In seiner langen akademischen Tätigkeit hat Karl Heinz Gruber konkrete Erziehungsrealitäten in Schweden, Frankreich, Japan, Großbritannien und den USA studiert, oft nach dem "Fly on the Wall"-Prinzip, als stillschweigender, aber präzise wahrnehmender Beobachter dessen, was sich in Klassenzimmern rund um den Erdball abspielte und für die Verbesserung der einschlägigen hiesigen Systeme nutzbar gemacht werden konnte.

Nun hat Gruber, der seit 2003 emeritiert ist, aber bis 2020 an verschiedenen Universitäten weiterlehrte, den Fundus seiner STANDARD-Beiträge ergänzt und zu einem kleinen, feinen Büchlein mit dem Titel Vergnügte Wissenschaft zusammengestellt (die Fröhliche Wissenschaft war schon an Nietzsche vergeben).

Von ziemlich weit unten

Es ist autobiografischer Natur, erschöpft sich jedoch nicht in einer selbstbezogenen Lebensbeschreibung, sondern vermittelt auch viel Wissen über Eigenheiten und Usancen an diversen Erziehungsstätten, seien es nun Weltklasseuniversitäten wie Oxford oder Stanford oder bescheidene ländliche Volksschulen im Oberösterreich der 1960er, wo Grubers Karriere ihren Ausgang nahm.
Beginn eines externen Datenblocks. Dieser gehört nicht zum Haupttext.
(** ** The header length *)

Lemma varint_len_mono a b : 0 <= a <= b -> varint_len a <= varint_len b.
Proof.
  intros Hab. unfold varint_len.
  destruct (Z.ltb_spec a (2 ^ 56)), (Z.ltb_spec b (2 ^ 56)); try lia;
    [|destruct (varint_groups_bound a ltac:(lia)) as (? & _); lia].
  destruct (varint_groups_bound a ltac:(lia)) as (Ha & _ & Hmin).
  destruct (varint_groups_bound b ltac:(lia)) as (Hb & Hlt & _).
  destruct (Z_le_gt_dec (varint_groups 8 1 a) (varint_groups 8 1 b)); [done|].
  assert (2 ^ (7 * varint_groups 8 1 b) <= 2 ^ (7 * (varint_groups 8 1 a - 1)))
    by (apply Z.pow_le_mono_r; lia). lia.
Qed.

(** The loop never steps over the fixed point, and reaches it within the
    nine steps the widest varint allows. *)
Lemma header_len_loop_spec fuel hb h :
  0 <= hb -> hb + 18 <= U64_MAX -> hb < h -> h <= hb + varint_len h ->
  hb + 9 - h < Z.of_nat fuel ->
  let r := header_len_loop fuel hb h in r = hb + varint_len r /\ h <= r <= hb + 9.
Proof.
  revert h. induction fuel as [|fuel IH]; intros h Hhb Hmax Hlt Hle Hf.
  { pose proof (varint_len_bound h ltac:(lia)). lia. }
  cbn [header_len_loop]. pose proof (varint_len_bound h ltac:(lia)).
  replace (sat_add (varint_len h) hb) with (hb + varint_len h) by (sat; lia).
  destruct (Z.eqb_spec (hb + varint_len h) h) as [E|E]; [cbv zeta; lia|].
  replace (sat_add h 1) with (h + 1) by (sat; lia).
  pose proof (varint_len_mono h (h + 1) ltac:(lia)).
  destruct (IH (h + 1)) as [H1 H2]; lia.
Qed.

(** ** Layout of an encoded record *)

Definition types_of (values : list Value) (enc : TextEncoding) : list Z :=
  (fun v => fst (serial_type_and_body_len v enc)) <$> values.

Definition header_bytes (types : list Z) : list Z := mjoin (encode_varint <$> types).

Definition bodies_of (values : list Value) (enc : TextEncoding) : list Z :=
  mjoin ((fun v => body_of v enc) <$> values).

Definition total_header_len (types : list Z) : Z :=
  let hb := len (header_bytes types) in header_len_loop 9 hb (sat_add hb 1).

Lemma header_bytes_cons t ts : header_bytes (t :: ts) = encode_varint t ++ header_bytes ts.
Proof. done. Qed.

Lemma bodies_of_cons v vs enc : bodies_of (v :: vs) enc = body_of v enc ++ bodies_of vs enc.
Proof. done. Qed.

Lemma header_body_len_fold sts acc :
  Forall is_u64 (fst <$> sts) -> 0 <= acc ->
  acc + len (header_bytes (fst <$> sts)) <= U64_MAX ->
  fold_left (fun a (p : Z * Z) => sat_add a (varint_len (fst p))) sts acc =
  acc + len (header_bytes (fst <$> sts)).
Proof.
  revert acc. induction sts as [|[t l] sts IH]; intros acc Hu Hacc Hmax.
  { cbn. rewrite len_nil. lia. }
  cbn [fold_left fst]. rewrite fmap_cons, header_bytes_cons, len_app in *.
  apply Forall_cons_iff in Hu as [Ht Hu]. cbn [fst] in *.
  rewrite len_encode_varint in * by (sat; lia).
  pose proof (varint_len_bound t ltac:(sat; lia)).
  pose proof (len_nonneg (header_bytes (fst <$> sts))).
  replace (sat_add acc (varint_len t)) with (acc + varint_len t) by (sat; lia).
  rewrite IH; [lia|done|lia|lia].
Qed.

Lemma write_types_fold (sts : list (Z * Z)) out :
  fold_left (fun o p => write_varint_into (fst p) o) sts out =
  out ++ header_bytes (fst <$> sts).
Proof.
  revert out. induction sts as [|[t l] sts IH]; intros out; [by rewrite app_nil_r|].
  cbn [fold_left]. rewrite IH, fmap_cons, header_bytes_cons.
  unfold write_varint_into. by rewrite <- app_assoc.
Qed.

Lemma write_bodies_fold values enc out :
  fold_left (fun o q => write_body_into (fst q) (fst (snd q)) enc o)
    (zip values ((fun v => serial_type_and_body_len v enc) <$> values)) out =
  out ++ bodies_of values enc.
Proof.
  revert out. induction values as [|v vs IH]; intros out; [by rewrite app_nil_r|].
  rewrite fmap_cons. cbn [zip zip_with fold_left fst snd]. rewrite IH, bodies_of_cons.
  rewrite write_body_app. by rewrite <- app_assoc.
Qed.

Lemma types_of_fst values enc :
  fst <$> ((fun v => serial_type_and_body_len v enc) <$> values) = types_of values enc.
Proof. unfold types_of. by rewrite <- list_fmap_compose. Qed.

Lemma types_of_u64 values enc : Forall is_u64 (types_of values enc).
Proof. apply Forall_fmap, Forall_true. intros v. apply serial_type_u64. Qed.

(** A record that fits in memory: nothing in the encoder saturates. *)
Definition record_fits (values : list Value) (enc : TextEncoding) : Prop :=
  128 + len (header_bytes (types_of values enc)) + 2 * len (bodies_of values enc) <= U64_MAX.

Lemma encode_record_layout values enc :
  record_fits values enc ->
  encode_record values enc =
  encode_varint (total_header_len (types_of values enc)) ++
  header_bytes (types_of values enc) ++ bodies_of values enc.
Proof.
  unfold record_fits. intros Hfit. pose proof (len_nonneg (bodies_of values enc)).
  unfold encode_record, encode_record_into. cbn [fst].
  rewrite write_bodies_fold, write_types_fold, header_body_len_fold;
    rewrite ?types_of_fst; [|apply types_of_u64|lia|lia].
  rewrite Z.add_0_l. unfold write_varint_into. rewrite app_nil_l, <- app_assoc. done.
Qed.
Der Stolz und die Freude des Autors über einen Lebenslauf, der ihn, eine sozial oft auch schwierige Sache, "von ziemlich weit unten nach ziemlich weit oben" gebracht hat, ist dem Buch auf jeder Seite anzumerken.

Karl Heinz Gruber, "Vergnügte Wissenschaft. Ein pädagogischer Selbstversuch. Fragmente einer akademischen Karriere". € 18,– / 142 S. Bibliothek der Provinz, Weitra 2022.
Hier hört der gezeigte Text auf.